(** Seeking shows the surface of that moment.  In a recording whose calls were made
    [before] or [after] the time [T], a player that seeks back to [T] (or that has not read
    anything yet) finds the keyframe to start from in the index and paints a canvas that
    shows the surface the recorder had at [T], apart from what it had not written yet;
    the canvas must not be larger than that keyframe. *)
Theorem seek_shows_surface (before after : list RecorderCall) (kb : bool) (T : f32) (skip : bool) (p : Playback) :
  let r := run_calls (before ++ after) (recorder_new None None kb) in
  let rb := run_calls before (recorder_new None None kb) in
  let file := file_of (dr_data r) in
  let keyframes := index_keyframes (file_of (dr_index r)) in
  calls_ok fb_default (before ++ after) ->
  (forall call t, In call before -> call_time call = Some t -> SFltb T t = false) ->
  (forall call t, In call after -> call_time call = Some t -> SFltb T t = true) ->
  pb_canvas p = c0 -> pb_stream p = None \/ SFltb T (pb_rendered p) = true ->
  (forall t rect data rest,
     read_from (kf_offset (keyframeBefore keyframes T)) file = ItPngImage t rect true data :: rest ->
     cv_width c0 <= rc_width rect /\ cv_height c0 <= rc_height rect) ->
  exists p', doSeek keyframes file T skip p = Some p' /\
    tracks close (rs_fb (dr_state rb)) (rs_dirty (dr_state rb)) (pb_canvas p').
Proof.
  intros r rb file keyframes Hcalls Hbefore Hafter Hc0 Hrestart Hsmall.
  destruct (calls_ok_app before after fb_default Hcalls) as [Hokb Hoka].
  destruct (calls_held before [] [] _ (held_new kb) Hokb) as (nb & eb & Hhb & Hsb & Htb & Hteb). fold rb in Hhb, Hsb.
  destruct (calls_held after nb eb rb Hhb (Hoka _ Hsb)) as (na & ea & Hha & _ & Hta & Htea).
  assert (r = run_calls after rb) as Hr by (unfold r, rb, run_calls; apply fold_left_app).
  rewrite <- Hr in Hha. pose proof (hd_recorded _ _ _ Hha) as Hrec.
  assert (file = concat (map line (nb ++ na))) as Hfile by (unfold file, file_of; by rewrite (rd_data _ _ _ Hrec)).
  assert (keyframes = omap keyframe_of eb ++ omap keyframe_of ea) as Hks.
  { unfold keyframes, file_of. rewrite (rd_index _ _ _ Hrec), (read_index json). apply omap_app. }
  apply (among_times false T) in Htb; [|done]. apply (among_times false T) in Hteb; [|done].
  apply (among_times true T) in Hta; [|done]. apply (among_times true T) in Htea; [|done].
  set (kf := keyframeBefore keyframes T) in *.
  assert (exists k, k <= length nb /\ kf_offset kf = bytes (take k (nb ++ na)) /\
    (k = 0 \/ exists t rect data, nb !! k = Some (ItPngImage t rect true data))) as (k & Hk & Hoff & Hkind).
  { destruct (keyframe_scan_spec T (omap keyframe_of eb) (omap keyframe_of ea)
      {| kf_time := S754_zero false; kf_offset := 0 |}) as [Hkf|Hkf];
      [by apply keyframes_times|by apply keyframes_times|..]; rewrite <- Hks in Hkf; fold (keyframeBefore keyframes T) in Hkf;
      fold kf in Hkf.
    - rewrite Hkf. exists 0. split; [lia|]. by split; [|left].
    - apply list_elem_of_In, list_elem_of_omap in Hkf as ([t o| | |] & Hin & Heq); simplify_eq/=.
      destruct (hd_anchored _ _ _ Hhb t o) as (k & rect & data & Hk & Ho); [by apply list_elem_of_In|].
      pose proof (lookup_lt_Some _ _ _ Hk). exists k. split; [lia|]. rewrite take_app_le by lia.
      split; [by rewrite <- Heq|]. right. eauto. }
  assert (read_from (kf_offset kf) file = drop k nb ++ na) as Hread.
  { rewrite Hoff, Hfile, (read_from_item json). by apply drop_app_le. }
  destruct (hd_follows _ _ _ Hhb k c0) as (c1 & Hplay & Htr).
  { destruct Hkind as [->|(t & rect & data & Hnk)]; [by left|]. right. exists t, rect, data. split; [done|].
    eapply (Hsmall t rect data). rewrite Hread. by rewrite (drop_S _ _ _ Hnk). }
  destruct (pump_stops T (drop k nb) na (kf_time kf) c0 c1 Hplay) as (p' & Hpump & Hc'); [by apply Forall_drop|done|].
  exists p'. rewrite Hc'. split; [|done]. unfold doSeek. fold kf. rewrite Hread, Hc0, Hpump.
  destruct (pb_stream p); [|done]. destruct Hrestart as [|Hback]; [done|]. by rewrite Hback.
Qed.
End recording.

- - - - -

Please go through the data above and copy each line containing the word "json".

THE ANSWER:
  { unfold keyframes, file_of. rewrite (rd_index _ _ _ Hrec), (read_index json). apply omap_app. }
  { rewrite Hoff, Hfile, (read_from_item json). by apply drop_app_le. }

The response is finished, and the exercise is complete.